Sharma: We’re already actively working on that. I think the handsets will take time, because trying to get within a handset form factor is more work. And the initial target of potentially by the end of this year, beginning of next year, is on getting a mobile hotspot to the market with a 4G fallback built into that. We’re actively working on figuring out with our customers and with our partners which bands and which geographies and which carriers we need to ensure we include in that first version of the hotspot we bring to market.
VentureBeat: Mobile 5G sounds a little tentative right now compared with fixed 5G.
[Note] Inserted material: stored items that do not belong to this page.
(** ** Row styles and time column *)

(** X11. A level other than ERROR, WARN and INFO, in this exact spelling,
    gets the badge and row classes of DEBUG. *)
Theorem unknown_level_styled_as_debug :
  forall level : string,
    level <> "ERROR" -> level <> "WARN" -> level <> "INFO" ->
    getLevelColor level = getLevelColor "DEBUG"
    /\ getLevelRowBg level = getLevelRowBg "DEBUG".
Proof.
  intros level H1%String.eqb_neq H2%String.eqb_neq H3%String.eqb_neq.
  unfold getLevelColor, getLevelRowBg. rewrite H1, H2, H3.
  by destruct (String.eqb level "DEBUG").
Qed.

Lemma unknown_level_styled_as_debug_witness :
  getLevelColor "error" = getLevelColor "DEBUG"
  /\ getLevelRowBg "error" = getLevelRowBg "DEBUG".
Proof. apply (unknown_level_styled_as_debug "error"); discriminate. Defined.

Lemma milliseconds_three_digits (t : Z) :
  String.length (padStart 3 "0" (JSON.number (t mod 1000))) = 3%nat
  /\ forallb is_digit (chars (padStart 3 "0" (JSON.number (t mod 1000)))) = true.
Proof.
  assert (forallb (fun k =>
            Nat.eqb (String.length (padStart 3 "0" (JSON.number (Z.of_nat k)))) 3
            && forallb is_digit
                 (chars (padStart 3 "0" (JSON.number (Z.of_nat k)))))
            (seq 0 1000) = true) as Hall by (vm_compute; reflexivity).
  rewrite forallb_forall in Hall.
  pose proof (Z.mod_pos_bound t 1000 eq_refl) as Hbound.
  specialize (Hall (Z.to_nat (t mod 1000))).
  rewrite Z2Nat.id, andb_true_iff, Nat.eqb_eq in Hall by lia.
  apply Hall, in_seq. lia.
Qed.

(** X12. [formatTime] never gives an empty text: an empty timestamp shows
    as a dash, a timestamp that is not a date shows as it is, and a date
    shows as the local time followed by a dot and exactly three digits. *)
Theorem formatTime_never_empty :
  forall (Date_parse : string -> option Z) (toLocaleTimeString : Z -> string)
         (timestamp : string),
    formatTime Date_parse toLocaleTimeString timestamp <> ""
    /\ match timestamp, Date_parse timestamp with
       | EmptyString, _ =>
           formatTime Date_parse toLocaleTimeString timestamp = "-"
       | _, None =>
           formatTime Date_parse toLocaleTimeString timestamp = timestamp
       | _, Some t =>
           exists ms,
             formatTime Date_parse toLocaleTimeString timestamp
             = toLocaleTimeString t +:+ "." +:+ ms
             /\ String.length ms = 3%nat
             /\ forallb is_digit (chars ms) = true
       end.
Proof.
  intros parse tlts [|c ts]; [done|]. unfold formatTime. cbn.
  destruct (parse (String c ts)) as [t|]; [|done].
  destruct (milliseconds_three_digits t) as [Hlen Hdig]. split.
  - intros Hempty.
    assert (String.length
              (tlts t +:+ "." +:+ padStart 3 "0" (JSON.number (t mod 1000)))
            = 0%nat) as H0 by by rewrite Hempty.
    rewrite !length_append in H0. simpl in H0. lia.
  - by eexists.
Qed.
(** * convert_health_data.py: a shallow embedding and its properties

    The converter reads three Apple Health export formats, projects every
    observation onto one five-field record, removes duplicates through a
    shared set of identity keys, sorts by [startDate] and writes a CSV file.

    Conventions of the embedding.
    - A Python [str] is a [string]; a character is a code point below 256,
      so [String.length] is Python's [len] and the bytewise order
      [String.leb] is Python's [<=] on [str].
    - A value that may be [None] is an [option string].
    - An exception is a value of [exn]; code that can raise returns a
      [result].  The two shared objects of [main] ([records], [seen_keys])
      and the console live in [state], which survives a raised exception,
      as a mutated Python list or set does.
    - The library calls are those of CPython 3.11 on Linux: [strftime]
      is the one of glibc, paths are POSIX paths.
    - The two XML files, when they exist, can be read and are in an
      encoding the XML parser supports; writing to the console and to
      the output file succeeds. *)

From Stdlib Require Import Strings.String Strings.Ascii Arith.PeanoNat NArith Lia.
From stdpp Require Import base option list gmap strings sorting.

Local Open Scope string_scope.
Local Open Scope nat_scope.
Local Open Scope list_scope.

(** ** Exceptions and results *)

Inductive exn : Type :=
  | ValueError (msg : string)
  | ParseError (msg : string)
  | OSError (msg : string)
  | UnicodeDecodeError (msg : string).

Inductive result (A : Type) : Type :=
  | Return (a : A)
  | Raise (e : exn).
Arguments Return {A} a.
Arguments Raise {A} e.

#[global] Instance result_ret : MRet result := fun _ a => Return a.
#[global] Instance result_bind : MBind result := fun _ _ f r =>
  match r with
  | Return a => f a
  | Raise e => Raise e
  end.

(** [try: body except ValueError: handler]. *)
Definition try_except_ValueError {A} (body : result A) (handler : result A) : result A :=
  match body with
  | Raise (ValueError _) => handler
  | r => r
  end.

(** ** Python string primitives *)

Module Py.

(** Truth value of a [str]: empty is false. *)
Definition truthy (s : string) : bool :=
  match s with
  | EmptyString => false
  | String _ _ => true
  end.

Definition len (s : string) : nat := String.length s.

(** [s[:n]] and [s[n:]] for a non-negative [n]. *)
Fixpoint slice_to (n : nat) (s : string) : string :=
  match n, s with
  | S n', String c s' => String c (slice_to n' s')
  | _, _ => EmptyString
  end.

Fixpoint slice_from (n : nat) (s : string) : string :=
  match n, s with
  | S n', String _ s' => slice_from n' s'
  | _, _ => s
  end.

Definition is_digit (c : ascii) : bool :=
  ((48 <=? N_of_ascii c) && (N_of_ascii c <=? 57))%N.

Definition in_range (lo hi : ascii) (c : ascii) : bool :=
  ((N_of_ascii lo <=? N_of_ascii c) && (N_of_ascii c <=? N_of_ascii hi))%N.

Definition is_char (x : ascii) (c : ascii) : bool := Ascii.eqb x c.

(** [str.isspace] on code points below 256. *)
Definition isspace (c : ascii) : bool :=
  let n := N_of_ascii c in
  (((9 <=? n) && (n <=? 13)) || ((28 <=? n) && (n <=? 32))
   || (n =? 133) || (n =? 160))%N.

Fixpoint lstrip_by (p : ascii -> bool) (s : string) : string :=
  match s with
  | EmptyString => EmptyString
  | String c s' => if p c then lstrip_by p s' else s
  end.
Mondor: If you have a brand spanking new 5G smartphone, you’re going to want to have it everywhere, full coverage, get on an airplane and fly to a different city. That spells a complete cellular network, whereas starting with target markets with fixed [5G], you can stand that up and it’s not a ubiquitous nationwide coast-to-coast type of network that necessarily has to be put in place. So I think you’re going to see the availability of the smartphone handsets, that’s not going to be the hurdle. It’s going to be standing up the full mobile 5G network. So I see fixed [happening] first.
VentureBeat: We heard that there may be antenna attenuation issues with smartphones and hotspots due to 5G’s use of millimeter wave radio signals — are you seeing that kind of issue?
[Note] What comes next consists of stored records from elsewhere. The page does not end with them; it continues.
(** * SparseMatrix: a verification development

    Shallow embedding of [packages/runtime/sequence/src/sparsematrix.ts]:
    the two segment variants ([PaddingSegment], [RunSegment]), the row-major
    addressing functions and the [SparseMatrix] facade.

    Conventions.
    - A TypeScript [number] that the code uses as a position, a length or a
      row/column index is an integer-valued IEEE-754 double.  It is modelled
      as a [Z], and every arithmetic operation of the source is modelled by
      the exact integer operation followed by the rounding to the nearest
      double (ties to even), written out in [Number].  On safe integers
      (magnitude at most 2^53) the rounding is the identity.
    - A method that mutates [this] is a computation in the state-and-exception
      monad [M]: it returns an outcome together with the state of the object
      when it returned or threw.
    - An optional field or argument ([seq?], [props?]) is an [option]. *)

From Stdlib Require Import ZArith Lia.
From Stdlib Require Import Floats.SpecFloat.
From stdpp Require Import base option list strings gmap.

Local Open Scope Z_scope.

(** ** JavaScript numbers restricted to integer values *)

Module Number.

(** [Number.MAX_SAFE_INTEGER] *)
Definition MAX_SAFE_INTEGER : Z := 2 ^ 53 - 1.
(** [n] calls are about to be made; no key is cached, no promise is in
    flight, and [stored] is under [_masterKey]. *)
Definition initial (n : nat) (stored : string) : State :=
  {| encryptionKey := None; keyPromise := None; masterKey := Some stored;
     creations := []; callers := replicate n NotStarted; generated := 0 |}.

(** [stored] is a non-empty string that [importKey] accepts as [key]. *)
Definition imports (stored : string) (key : list byte) : Prop :=
  stored <> EmptyString /\
  base64ToArrayBuffer stored = Some key /\ aes_key_length key = true.

(** [stored] is a non-empty string that is not base64, or not the
    material of an AES key. *)
Definition unusable (stored : string) : Prop :=
  stored <> EmptyString /\
  match base64ToArrayBuffer stored with
  | Some keyData => aes_key_length keyData = false
  | None => True
  end.

Section Invariants.
Context (stored : string) (key : list byte).

Definition caller_loading (c : Caller) : Prop :=
  c = NotStarted \/ c = Creator 0 \/ c = Follower 0 \/ c = Returned (Some key).

(** While a usable export is stored: the export stays, nothing is
    generated, at most one promise is created, and the key assigned is
    the one imported. *)
Definition inv_load (s : State) : Prop :=
  masterKey s = Some stored /\ generated s = 0%nat /\
  match creations s with
  | [] =>
      encryptionKey s = None /\ keyPromise s = None /\
      Forall (fun c => c = NotStarted) (callers s)
  | [q] =>
      Forall caller_loading (callers s) /\
      match q with
      | AwaitGet => encryptionKey s = None /\ keyPromise s = Some 0%nat
      | AwaitImport keyData =>
          keyData = key /\ encryptionKey s = None /\ keyPromise s = Some 0%nat
      | Resolved k =>
          k = Some key /\ encryptionKey s = Some key /\
          (keyPromise s = Some 0%nat \/ keyPromise s = None)
      | _ => False
      end
  | _ => False
  end.

Definition caller_failing (c : Caller) : Prop :=
  c = NotStarted \/ c = Creator 0 \/ c = Follower 0 \/ c = Failed.

(** While an unusable export is stored: no key is ever assigned, the
    one promise is rejected, and [_keyPromise] keeps pointing to it. *)
Definition inv_fail (s : State) : Prop :=
  masterKey s = Some stored /\ generated s = 0%nat /\
  encryptionKey s = None /\
  match creations s with
  | [] =>
      keyPromise s = None /\ Forall (fun c => c = NotStarted) (callers s)
  | [q] =>
      keyPromise s = Some 0%nat /\ Forall caller_failing (callers s) /\
      match q with
      | AwaitGet | Rejected => True
      | AwaitImport keyData => aes_key_length keyData = false
      | _ => False
      end
  | _ => False
  end.

End Invariants.

Definition has_failed (c : Caller) : bool :=
  match c with Failed => true | _ => false end.

(** Three calls: the second starts while the first waits for storage,
    the third after the key was imported. *)
Definition three_calls : list Action :=
  [Start 0; Start 1; Resume 0; Resume 0; Start 2; Finish 1; Finish 0].

(** Three calls: the third starts after the promise was rejected. *)
Definition three_failing_calls : list Action :=
  [Start 0; Start 1; Resume 0; Finish 0; Start 2; Finish 2; Finish 1].

(** The export of the key made of the bytes 0 to 31. *)
Definition sample_key : list byte :=
  map (fun i => UTF8.byte_of_N (N.of_nat i)) (seq 0 32).

Definition sample_export : string := arrayBufferToBase64 sample_key.

(** Where an interleaving ends. *)
Definition end_of (stored : string) (n : nat) (schedule : list Action) : State :=
  match run (fun _ => []) (initial n stored) schedule with
  | Some s => s
  | None => initial 0 stored
  end.

End StoredKey.
(** * Proofs *)

(** ** Generic list facts *)

Section ListFacts.
Context {A : Type}.

(** Induction three elements at a time, the way base64 consumes bytes. *)
Lemma list_ind3 (P : list A -> Prop) :
  P [] -> (forall a, P [a]) -> (forall a b, P [a; b]) ->
  (forall a b c l, P l -> P (a :: b :: c :: l)) ->
  forall l, P l.
Proof.
  intros H0 H1 H2 H3.
  assert (H : forall l, P l /\ (forall a, P (a :: l)) /\ (forall a b, P (a :: b :: l))).
  { induction l as [|x l [IH0 [IH1 IH2]]].
    - repeat split; auto.
    - repeat split; auto. }
  intros l. apply H.
Qed.

Lemma forallb_seq_N (f : N -> bool) (k : nat) :
  forallb f (map N.of_nat (seq 0 k)) = true ->
  forall n, n < N.of_nat k -> f n = true.
Proof.
  intros H n Hn. rewrite forallb_forall in H. apply H.
  apply in_map_iff. exists (N.to_nat n). split; [lia|].
  apply in_seq. lia.
Qed.

Lemma last_app_ne (l l' : list A) (d : A) :
  l' <> [] -> List.last (l ++ l') d = List.last l' d.
Proof.
  intros Hne. induction l as [|x l IH]; [reflexivity|].
  cbn [app List.last]. destruct (l ++ l') eqn:E; [|exact IH].
  apply app_eq_nil in E. destruct E. contradiction.
Qed.
End ListFacts.

(** ** Base64 round trip *)

Module Base64Facts.
Import Base64.

Lemma sextet_char_roundtrip n :
  n < 64 -> sextet_of_char (char_of_sextet n) = Some n.
Proof.
  intros Hn.
  pose proof (forallb_seq_N
    (fun n => match sextet_of_char (char_of_sextet n) with
              | Some m => m =? n | None => false end) 64) as H.
  specialize (H eq_refl n Hn). simpl in H.
  destruct (sextet_of_char (char_of_sextet n)); [|discriminate].
  apply N.eqb_eq in H. now subst.
Qed.

Lemma char_of_sextet_plain n :
  n < 64 ->
  is_ascii_whitespace (char_of_sextet n) = false /\
  Ascii.eqb (char_of_sextet n) pad = false.
Proof.
  intros Hn.
  pose proof (forallb_seq_N
    (fun n => negb (is_ascii_whitespace (char_of_sextet n)) &&
              negb (Ascii.eqb (char_of_sextet n) pad)) 64) as H.
  specialize (H eq_refl n Hn). simpl in H.
  apply andb_true_iff in H. destruct H as [H1 H2].
  split; now apply negb_true_iff.
Qed.

Lemma pad_not_whitespace : is_ascii_whitespace pad = false.
Proof. reflexivity. Qed.

Lemma codes_small s : small (codes s).
Proof.
  unfold small, codes. apply List.Forall_forall. intros a Ha.
  apply in_map_iff in Ha. destruct Ha as [c [<- _]].
  apply N_ascii_bounded.
Qed.

Lemma of_codes_codes s : of_codes (codes s) = s.
Proof.
  unfold of_codes, codes. rewrite map_map.
  rewrite (map_ext _ (fun c => c)) by apply ascii_N_embedding.
  rewrite map_id. apply string_of_list_ascii_of_string.
Qed.

Ltac small_inv :=
  repeat match goal with
         | H : small (_ :: _) |- _ => apply Forall_cons_iff in H; destruct H
         | H : Forall _ (_ :: _) |- _ => apply Forall_cons_iff in H; destruct H
         end.

Lemma encode_no_whitespace l :
  small l ->
  List.filter (fun c => negb (is_ascii_whitespace c)) (encode l) = encode l.
Proof.
  induction l as [| a | a b | a b c l IH] using list_ind3; intros Hs;
    small_inv; cbn [encode List.filter].
  - reflexivity.
  - rewrite !pad_not_whitespace; cbn [negb].
    rewrite (proj1 (char_of_sextet_plain (a / 4) ltac:(lia))).
    rewrite (proj1 (char_of_sextet_plain (a mod 4 * 16) ltac:(lia))).
    reflexivity.
  - rewrite !pad_not_whitespace; cbn [negb].
    rewrite (proj1 (char_of_sextet_plain (a / 4) ltac:(lia))).
    rewrite (proj1 (char_of_sextet_plain (a mod 4 * 16 + b / 16) ltac:(lia))).
    rewrite (proj1 (char_of_sextet_plain (b mod 16 * 4) ltac:(lia))).
    reflexivity.
  - rewrite (proj1 (char_of_sextet_plain (a / 4) ltac:(lia))).
    rewrite (proj1 (char_of_sextet_plain (a mod 4 * 16 + b / 16) ltac:(lia))).
    rewrite (proj1 (char_of_sextet_plain (b mod 16 * 4 + c / 64) ltac:(lia))).
    rewrite (proj1 (char_of_sextet_plain (c mod 64) ltac:(lia))).
    cbn [negb]. now rewrite IH.
Qed.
Mondor: Our antenna design facility has multiple anachoic chambers, shielded cages — it actually is a facility unto itself, off of our main R&D lab, that third parties come in to test their antenna prototypes. There is a black art to it. One of our advantages is that we can rapid prototype: look at a prototype design, 3-D print, put an antenna on in an arbitrary shape, go in this complete chamber and check it out, look at signal strength from a 360-degree point of view, come back, and modify the design, in minutes.
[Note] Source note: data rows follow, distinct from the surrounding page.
(** * The relay hub of server/server.go, embedded in Rocq

    The hub is a single goroutine ([Hub.handle]) that owns the client
    registry and reacts to connect, disconnect and message events.  This
    file embeds its functions as state-passing definitions and checks the
    properties stated about them.

    Conventions.
    - Go strings and byte slices are [string] (a sequence of 8-bit
      characters); [len] returns a [Z], as Go's [int] does.
    - Go's [int] is the 64-bit signed integer: a [Z], with the wrap-around
      written where the code does arithmetic on it.
    - A channel [client.data] is a store cell holding the payloads sent so
      far and a closed flag; the registry is a [gmap] from identity to
      client.
    - Logging ([fmt.Printf], [fmt.Println]) is left out. *)

From Stdlib Require Import ZArith String Ascii Lia List DecimalString DecimalPos.
From stdpp Require Import gmap strings list fin_maps.

Local Open Scope Z_scope.

(** ** Strings: the functions of Go's [strings] package that the hub calls *)

Module Strings.

(** [len(s)] of a string or byte slice. *)
Definition len (s : string) : Z := Z.of_nat (String.length s).

(** [len(l)] of a slice. *)
Definition llen {A : Type} (l : list A) : Z := Z.of_nat (length l).

(** [strings.HasPrefix(s, prefix)]. *)
Fixpoint HasPrefix (s prefix : string) {struct prefix} : bool :=
  match prefix with
  | EmptyString => true
  | String p prefix' =>
      match s with
      | EmptyString => false
      | String c s' => Ascii.eqb c p && HasPrefix s' prefix'
      end
  end.

(** [s[n:]]: the string without its first [n] bytes. *)
Fixpoint skip (n : nat) (s : string) : string :=
  match n, s with
  | O, _ => s
  | S _, EmptyString => EmptyString
  | S n', String _ s' => skip n' s'
  end.

(** [strings.TrimPrefix(s, prefix)]: [s] without the leading [prefix], or
    [s] itself when it does not start with [prefix]. *)
Definition TrimPrefix (s prefix : string) : string :=
  if HasPrefix s prefix then skip (String.length prefix) s else s.

(** [strings.Split(s, sep)] for a separator of one byte, which is what
    every call in server.go passes (":", "," and ";"): the substrings
    between the occurrences of [sep], in order. *)
Fixpoint Split (s : string) (sep : ascii) : list string :=
  match s with
  | EmptyString => [EmptyString]
  | String c s' =>
      if Ascii.eqb c sep then EmptyString :: Split s' sep
      else match Split s' sep with
           | [] => [String c EmptyString]
           | field :: fields => String c field :: fields
           end
  end.

(** Number of occurrences of a byte in a string. *)
Fixpoint count (sep : ascii) (s : string) : nat :=
  match s with
  | EmptyString => O
  | String c s' => (if Ascii.eqb c sep then 1 else 0)%nat + count sep s'
  end.

End Strings.

(** ** Integers: [strconv.Atoi] and [fmt.Sprint] *)

Module Strconv.

Import Strings.

(** The [Err] field of a [*strconv.NumError]. *)
Inductive NumError : Type :=
  | ErrSyntax
  | ErrRange.

Definition intSize : Z := 64.
Definition maxUint64 : Z := 2 ^ 64 - 1.

(** Conversion to [int64] (two's complement wrap-around). *)
Definition to_int64 (z : Z) : Z := (z + 2 ^ 63) mod 2 ^ 64 - 2 ^ 63.

(** Conversion to [uint64]. *)
Definition to_uint64 (z : Z) : Z := z mod 2 ^ 64.

(** The numeric value of a byte. *)
Definition byte_val (c : ascii) : Z := Z.of_N (N_of_ascii c).

(** [lower(c)] of strconv: [c | ('x' - 'X')]. *)
Definition lower (c : Z) : Z := Z.lor c 32.

(** The digit that [ParseUint] reads from a byte, when [base0] is false:
    decimal digits and letters have a value, any other byte is a syntax
    error. *)
Definition digit_of (c : ascii) : option Z :=
  let b := byte_val c in
  if (48 <=? b) && (b <=? 57) then Some (b - 48)
  else if (97 <=? lower b) && (lower b <=? 122) then Some (lower b - 97 + 10)
  else None.

(** The loop of [strconv.ParseUint(s, 10, 64)], with [n] the value read so
    far: [cutoff] is [maxUint64/10 + 1], the smallest [n] for which
    [n * 10] overflows. *)
Definition cutoff10 : Z := maxUint64 / 10 + 1.

Fixpoint ParseUint_loop (s : string) (n : Z) : Z * option NumError :=
  match s with
  | EmptyString => (n, None)
  | String c s' =>
      match digit_of c with
      | None => (0, Some ErrSyntax)
      | Some d =>
          if d >=? 10 then (0, Some ErrSyntax)
          else if n >=? cutoff10 then (maxUint64, Some ErrRange)
          else
            let n10 := to_uint64 (n * 10) in
            let n1 := to_uint64 (n10 + d) in
            if (n1 <? n10) || (n1 >? maxUint64) then (maxUint64, Some ErrRange)
            else ParseUint_loop s' n1
      end
  end.

(** [strconv.ParseUint(s, 10, 0)]. *)
Definition ParseUint (s : string) : Z * option NumError :=
  match s with
  | EmptyString => (0, Some ErrSyntax)
  | _ => ParseUint_loop s 0
  end.

(** The part of [strconv.ParseInt(s, 10, 0)] that follows the sign:
    convert the unsigned digits [s1] and check the range. *)
Definition ParseInt_magnitude (neg : bool) (s1 : string) : Z * option NumError :=
  match ParseUint s1 with
  | (_, Some ErrSyntax) => (0, Some ErrSyntax)
  | (un, _) =>
      let cutoff := 2 ^ (intSize - 1) in
      if negb neg && (un >=? cutoff) then (cutoff - 1, Some ErrRange)
      else if neg && (un >? cutoff) then (- cutoff, Some ErrRange)
      else
        let n := to_int64 un in
        (if neg then to_int64 (- n) else n, None)
  end.

(** [strconv.ParseInt(s, 10, 0)]: pick off the leading sign. *)
Definition ParseInt (s : string) : Z * option NumError :=
  match s with
  | EmptyString => (0, Some ErrSyntax)
  | String c s' =>
      if Ascii.eqb c "+" then ParseInt_magnitude false s'
      else if Ascii.eqb c "-" then ParseInt_magnitude true s'
      else ParseInt_magnitude false s
  end.

(** The loop of the fast path of [strconv.Atoi]: [ch -= '0'] is byte
    arithmetic, so a byte below '0' wraps to a value above 9. *)
Fixpoint Atoi_fast_loop (s : string) (n : Z) : option Z :=
  match s with
  | EmptyString => Some n
  | String c s' =>
      let ch := (byte_val c - 48) mod 256 in
      if ch >? 9 then None
      else Atoi_fast_loop s' (to_int64 (n * 10 + ch))
  end.

(** [strconv.Atoi(s)]: the pair of the value and the error ([None] is
    [nil]).  Strings of 1 to 18 bytes take the fast path, the others go
    through [ParseInt]. *)
Definition Atoi (s : string) : Z * option NumError :=
  let sLen := len s in
  if (0 <? sLen) && (sLen <? 19) then
    match s with
    | EmptyString => (0, Some ErrSyntax)
    | String c0 s' =>
        let signed := Ascii.eqb c0 "-" || Ascii.eqb c0 "+" in
        let s1 := if signed then s' else s in
        if signed && (len s1 <? 1) then (0, Some ErrSyntax)
        else
          match Atoi_fast_loop s1 0 with
          | None => (0, Some ErrSyntax)
          | Some n => (if Ascii.eqb c0 "-" then to_int64 (- n) else n, None)
          end
    end
  else ParseInt s.

(** [fmt.Sprint(n)] and the verb [%d] for an [int]: the decimal numeral,
    with a leading [-] for a negative number. *)
Definition Sprint (n : Z) : string := NilZero.string_of_int (Z.to_int n).

End Strconv.

(** ** The hub: data model *)

Module Server.

Import Strings Strconv.

Definition maxBodySize : Z := 1024000.
Definition maxReceiversPerMessage : Z := 255.

(** The line feed, written ["\n"] in Go. *)
Definition LF : string := String (ascii_of_nat 10) EmptyString.

(** A [*websocket.Conn], of which the hub only asks
    [RemoteAddr().String()]. *)
Record Conn : Type := { RemoteAddr : string }.

(** A [chan []byte] is a reference: two clients share a channel exactly
    when they hold the same one. *)
Definition chan : Type := nat.

(** Modelled from the spec: the declaration of the struct [Client] is not
    part of server.go.  Its two fields are the ones [serveWS] fills in
    ([Client{ws: conn, data: make(chan []byte)}]): the stream of the
    connection and the client's outbound queue. *)
Record Client : Type := { ws : Conn; data : chan }.

(** [HubMessage]: a message read from a client, with the client. *)
Record HubMessage : Type := { contents : string; client : Client }.

(** What has happened to a channel [client.data]: the payloads sent on it,
    oldest first, and whether [close] was called on it. *)
Record Chan : Type := { queue : list string; closed : bool }.

(** The state the serializer works on: the [clients] map of the [Hub] and
    the channels of the clients, which Go keeps on the heap.  The three
    channels [connect], [disconnect] and [messagesChannel] of the [Hub]
    are the sources of the events below. *)
Record Hub : Type := {
  clients : gmap Z Client;
  channels : gmap chan Chan
}.

(** [make(chan []byte)]: open, nothing sent. *)
Definition make_chan : Chan := {| queue := []; closed := false |}.

(** The state of a channel; a channel nobody has used yet is as [make]
    left it. *)
Definition chan_state (h : Hub) (ch : chan) : Chan :=
  default make_chan (channels h !! ch).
VentureBeat: So have you figured out a solution?
Mondor: It is a black art, and not that I like to say negative things about our competitors, but if you look at our design on 4G hotspots and look at other companies … ours is basically a puck. And to get it actually puck-sized, there’s deep science in that. And if you look at the current form factor on our current generation, it’s really about that size. And therefore it’s a barrier to entry, it’s not a small hurdle if you don’t have the antenna/RF design expertise.
VentureBeat: What about battery performance? Your current top mobile hotspot has 24-hour battery life for 4G.
Ashish: That’s something we’re working out right now, and we have a number of design methodologies we’re applying to it. And yes, the size of the puck could become a little bigger, the size of the battery could become a little bigger, but we understand what consumers and enterprise customers expect from this hotspot. So our goal is to give them … it can’t be an hour battery life, it has to be something really reasonable, and that’s what we’re driving toward.
VentureBeat: If that’s too early to say, and the tradeoffs are theoretical, how far are we actually out from seeing your hardware? AT&T and Verizon are supposed to be launching 5G later this year.
Mondor: We’re past the theoretical discussion. This is literally the design and the design tradeoffs, relative to the technology, and the physical form factor. So it’s past science and now into hardcore development. The project’s underway.
VentureBeat: Will you have hardware in time for Verizon’s initial 5G deployments, or will you be in the second wave?
Mondor: We’re part of the first wave. And we absolutely feel no pressure at all, we’re not working around the clock (joking). Actually, we’re on the leading edge, and that’s what the teams are working through 24-7 now to hit the target launch date. So we’ve been selected to be in the first wave.
VentureBeat: Are you exclusive providers for Verizon? They’re using Samsung consumer gear as well, right?
Mondor: They’re going to look at different designs. Just as a matter of procurement policy, they really don’t do exclusive deals. And quite frankly, we don’t want exclusives, because we want to be able to sell our technology to other service providers. So there’s rarely if ever exclusive arrangements for these.